EXERCISE PROMPT
Reproduce all entries verbatim, with nothing added or dropped.

[[ INPUT DATA, beginning ]]

(* ===== verification/Download.v ===== *)
(** * The download state (crates/bit_rev/src/peer_connection.rs, 74-896)

    [TorrentDownloadedState]: the pieces with their received chunks and
    reservations, the endgame block assignments, priorities and counters that
    all peer handlers of a torrent share.  Every operation is a function on the
    state; the locks of the source make each of them atomic.  The random
    generator is the [choose] argument of [pick] and the clock the [now]
    argument of the operations that read it; the [Notify] and [Semaphore]
    wake-ups carry no data and are left out. *)

From S2P Require Import Prelude Bitfield Message Metainfo Layout Priority Picker.

Definition ENDGAME_REREQUEST_AFTER : Duration := millis 100.

Abbreviation PeerAddr := SocketAddr.

(** ** Data *)

Record PieceWork := mkPieceWork { pw_index : u32; pw_length : u32; pw_hash : bytes }.

Record Chunk := mkChunk {
  ch_index : u32; ch_start : u32; ch_length : u32; ch_buf : bytes; ch_peer : PeerAddr }.

Record PieceWorkState := mkPiece {
  piece_work : PieceWork;
  chuncks : list Chunk;
  downloaded : bool;
  reserved : option PeerAddr;
  write_claimed : bool }.

Definition piece_new (w : PieceWork) : PieceWorkState := mkPiece w [] false None false.

Record BlockAssignment := mkAssignment { requesters : list PeerAddr; first_at : Instant }.

Record FileSpan := mkSpan { span_offset : u64; span_length : u64 }.

Record DownloadState := mkDownload {
  dl_pieces : list PieceWorkState;
  dl_availability : Availability;
  dl_bootstrap_until : usize;
  dl_verified : usize;
  dl_assignments : gmap BlockRequest BlockAssignment;
  dl_duplicate_bytes : u64;
  dl_sequential : bool;
  dl_file_priorities : list FilePriority;
  dl_piece_priority : list u8;
  dl_piece_files : list (list nat);
  dl_file_spans : list FileSpan;
  dl_piece_length : u64;
  dl_first_last : list u32 }.

(** ** Field updates *)

Definition set_chunks (l : list Chunk) (p : PieceWorkState) : PieceWorkState :=
  mkPiece (piece_work p) l (downloaded p) (reserved p) (write_claimed p).
Definition set_downloaded_flag (d : bool) (p : PieceWorkState) : PieceWorkState :=
  mkPiece (piece_work p) (chuncks p) d (reserved p) (write_claimed p).
Definition set_reserved (r : option PeerAddr) (p : PieceWorkState) : PieceWorkState :=
  mkPiece (piece_work p) (chuncks p) (downloaded p) r (write_claimed p).
Definition set_write_claimed (w : bool) (p : PieceWorkState) : PieceWorkState :=
  mkPiece (piece_work p) (chuncks p) (downloaded p) (reserved p) w.

Definition set_pieces (l : list PieceWorkState) (st : DownloadState) : DownloadState :=
  mkDownload l (dl_availability st) (dl_bootstrap_until st) (dl_verified st) (dl_assignments st)
    (dl_duplicate_bytes st) (dl_sequential st) (dl_file_priorities st) (dl_piece_priority st)
    (dl_piece_files st) (dl_file_spans st) (dl_piece_length st) (dl_first_last st).
Definition set_availability (a : Availability) (st : DownloadState) : DownloadState :=
  mkDownload (dl_pieces st) a (dl_bootstrap_until st) (dl_verified st) (dl_assignments st)
    (dl_duplicate_bytes st) (dl_sequential st) (dl_file_priorities st) (dl_piece_priority st)
    (dl_piece_files st) (dl_file_spans st) (dl_piece_length st) (dl_first_last st).
Definition set_verified (n : usize) (st : DownloadState) : DownloadState :=
  mkDownload (dl_pieces st) (dl_availability st) (dl_bootstrap_until st) n (dl_assignments st)
    (dl_duplicate_bytes st) (dl_sequential st) (dl_file_priorities st) (dl_piece_priority st)
    (dl_piece_files st) (dl_file_spans st) (dl_piece_length st) (dl_first_last st).
Definition set_assignments (m : gmap BlockRequest BlockAssignment) (st : DownloadState)
  : DownloadState :=
  mkDownload (dl_pieces st) (dl_availability st) (dl_bootstrap_until st) (dl_verified st) m
    (dl_duplicate_bytes st) (dl_sequential st) (dl_file_priorities st) (dl_piece_priority st)
    (dl_piece_files st) (dl_file_spans st) (dl_piece_length st) (dl_first_last st).
Definition set_duplicate_bytes (n : u64) (st : DownloadState) : DownloadState :=
  mkDownload (dl_pieces st) (dl_availability st) (dl_bootstrap_until st) (dl_verified st)
    (dl_assignments st) n (dl_sequential st) (dl_file_priorities st) (dl_piece_priority st)
    (dl_piece_files st) (dl_file_spans st) (dl_piece_length st) (dl_first_last st).
Definition set_bootstrap_until (n : usize) (st : DownloadState) : DownloadState :=
  mkDownload (dl_pieces st) (dl_availability st) n (dl_verified st)
    (dl_assignments st) (dl_duplicate_bytes st) (dl_sequential st) (dl_file_priorities st)
    (dl_piece_priority st) (dl_piece_files st) (dl_file_spans st) (dl_piece_length st)
    (dl_first_last st).
(** The selection settings: mode, priorities and first/last pieces. *)
Definition set_selection (seq : bool) (prios : list FilePriority) (pp : list u8)
    (fl : list u32) (st : DownloadState) : DownloadState :=
  mkDownload (dl_pieces st) (dl_availability st) (dl_bootstrap_until st) (dl_verified st)
    (dl_assignments st) (dl_duplicate_bytes st) seq prios pp
    (dl_piece_files st) (dl_file_spans st) (dl_piece_length st) fl.
Definition set_content (pf : list (list nat)) (spans : list FileSpan) (plen : u64)
    (st : DownloadState) : DownloadState :=
  mkDownload (dl_pieces st) (dl_availability st) (dl_bootstrap_until st) (dl_verified st)
    (dl_assignments st) (dl_duplicate_bytes st) (dl_sequential st) (dl_file_priorities st)
    (dl_piece_priority st) pf spans plen (dl_first_last st).

Definition get_piece (st : DownloadState) (index : u32) : option PieceWorkState :=
  dl_pieces st !! Z.to_nat index.
Definition update_piece (index : u32) (f : PieceWorkState -> PieceWorkState)
    (st : DownloadState) : DownloadState :=
  set_pieces (alter f (Z.to_nat index) (dl_pieces st)) st.

(** ** Construction and selection settings *)

Definition count_downloaded (l : list PieceWorkState) : nat :=
  length (filter (fun p => downloaded p = true) l).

[[ INPUT DATA, end ]]

TASK RESULT
(* ===== verification/Download.v ===== *)
(** * The download state (crates/bit_rev/src/peer_connection.rs, 74-896)

    [TorrentDownloadedState]: the pieces with their received chunks and
    reservations, the endgame block assignments, priorities and counters that
    all peer handlers of a torrent share.  Every operation is a function on the
    state; the locks of the source make each of them atomic.  The random
    generator is the [choose] argument of [pick] and the clock the [now]
    argument of the operations that read it; the [Notify] and [Semaphore]
    wake-ups carry no data and are left out. *)

From S2P Require Import Prelude Bitfield Message Metainfo Layout Priority Picker.

Definition ENDGAME_REREQUEST_AFTER : Duration := millis 100.

Abbreviation PeerAddr := SocketAddr.

(** ** Data *)

Record PieceWork := mkPieceWork { pw_index : u32; pw_length : u32; pw_hash : bytes }.

Record Chunk := mkChunk {
  ch_index : u32; ch_start : u32; ch_length : u32; ch_buf : bytes; ch_peer : PeerAddr }.

Record PieceWorkState := mkPiece {
  piece_work : PieceWork;
  chuncks : list Chunk;
  downloaded : bool;
  reserved : option PeerAddr;
  write_claimed : bool }.

Definition piece_new (w : PieceWork) : PieceWorkState := mkPiece w [] false None false.

Record BlockAssignment := mkAssignment { requesters : list PeerAddr; first_at : Instant }.

Record FileSpan := mkSpan { span_offset : u64; span_length : u64 }.

Record DownloadState := mkDownload {
  dl_pieces : list PieceWorkState;
  dl_availability : Availability;
  dl_bootstrap_until : usize;
  dl_verified : usize;
  dl_assignments : gmap BlockRequest BlockAssignment;
  dl_duplicate_bytes : u64;
  dl_sequential : bool;
  dl_file_priorities : list FilePriority;
  dl_piece_priority : list u8;
  dl_piece_files : list (list nat);
  dl_file_spans : list FileSpan;
  dl_piece_length : u64;
  dl_first_last : list u32 }.

(** ** Field updates *)

Definition set_chunks (l : list Chunk) (p : PieceWorkState) : PieceWorkState :=
  mkPiece (piece_work p) l (downloaded p) (reserved p) (write_claimed p).
Definition set_downloaded_flag (d : bool) (p : PieceWorkState) : PieceWorkState :=
  mkPiece (piece_work p) (chuncks p) d (reserved p) (write_claimed p).
Definition set_reserved (r : option PeerAddr) (p : PieceWorkState) : PieceWorkState :=
  mkPiece (piece_work p) (chuncks p) (downloaded p) r (write_claimed p).
Definition set_write_claimed (w : bool) (p : PieceWorkState) : PieceWorkState :=
  mkPiece (piece_work p) (chuncks p) (downloaded p) (reserved p) w.

Definition set_pieces (l : list PieceWorkState) (st : DownloadState) : DownloadState :=
  mkDownload l (dl_availability st) (dl_bootstrap_until st) (dl_verified st) (dl_assignments st)
    (dl_duplicate_bytes st) (dl_sequential st) (dl_file_priorities st) (dl_piece_priority st)
    (dl_piece_files st) (dl_file_spans st) (dl_piece_length st) (dl_first_last st).
Definition set_availability (a : Availability) (st : DownloadState) : DownloadState :=
  mkDownload (dl_pieces st) a (dl_bootstrap_until st) (dl_verified st) (dl_assignments st)
    (dl_duplicate_bytes st) (dl_sequential st) (dl_file_priorities st) (dl_piece_priority st)
    (dl_piece_files st) (dl_file_spans st) (dl_piece_length st) (dl_first_last st).
Definition set_verified (n : usize) (st : DownloadState) : DownloadState :=
  mkDownload (dl_pieces st) (dl_availability st) (dl_bootstrap_until st) n (dl_assignments st)
    (dl_duplicate_bytes st) (dl_sequential st) (dl_file_priorities st) (dl_piece_priority st)
    (dl_piece_files st) (dl_file_spans st) (dl_piece_length st) (dl_first_last st).
Definition set_assignments (m : gmap BlockRequest BlockAssignment) (st : DownloadState)
  : DownloadState :=
  mkDownload (dl_pieces st) (dl_availability st) (dl_bootstrap_until st) (dl_verified st) m
    (dl_duplicate_bytes st) (dl_sequential st) (dl_file_priorities st) (dl_piece_priority st)
    (dl_piece_files st) (dl_file_spans st) (dl_piece_length st) (dl_first_last st).
Definition set_duplicate_bytes (n : u64) (st : DownloadState) : DownloadState :=
  mkDownload (dl_pieces st) (dl_availability st) (dl_bootstrap_until st) (dl_verified st)
    (dl_assignments st) n (dl_sequential st) (dl_file_priorities st) (dl_piece_priority st)
    (dl_piece_files st) (dl_file_spans st) (dl_piece_length st) (dl_first_last st).
Definition set_bootstrap_until (n : usize) (st : DownloadState) : DownloadState :=
  mkDownload (dl_pieces st) (dl_availability st) n (dl_verified st)
    (dl_assignments st) (dl_duplicate_bytes st) (dl_sequential st) (dl_file_priorities st)
    (dl_piece_priority st) (dl_piece_files st) (dl_file_spans st) (dl_piece_length st)
    (dl_first_last st).
(** The selection settings: mode, priorities and first/last pieces. *)
Definition set_selection (seq : bool) (prios : list FilePriority) (pp : list u8)
    (fl : list u32) (st : DownloadState) : DownloadState :=
  mkDownload (dl_pieces st) (dl_availability st) (dl_bootstrap_until st) (dl_verified st)
    (dl_assignments st) (dl_duplicate_bytes st) seq prios pp
    (dl_piece_files st) (dl_file_spans st) (dl_piece_length st) fl.
Definition set_content (pf : list (list nat)) (spans : list FileSpan) (plen : u64)
    (st : DownloadState) : DownloadState :=
  mkDownload (dl_pieces st) (dl_availability st) (dl_bootstrap_until st) (dl_verified st)
    (dl_assignments st) (dl_duplicate_bytes st) (dl_sequential st) (dl_file_priorities st)
    (dl_piece_priority st) pf spans plen (dl_first_last st).

Definition get_piece (st : DownloadState) (index : u32) : option PieceWorkState :=
  dl_pieces st !! Z.to_nat index.
Definition update_piece (index : u32) (f : PieceWorkState -> PieceWorkState)
    (st : DownloadState) : DownloadState :=
  set_pieces (alter f (Z.to_nat index) (dl_pieces st)) st.

(** ** Construction and selection settings *)

Definition count_downloaded (l : list PieceWorkState) : nat :=
  length (filter (fun p => downloaded p = true) l).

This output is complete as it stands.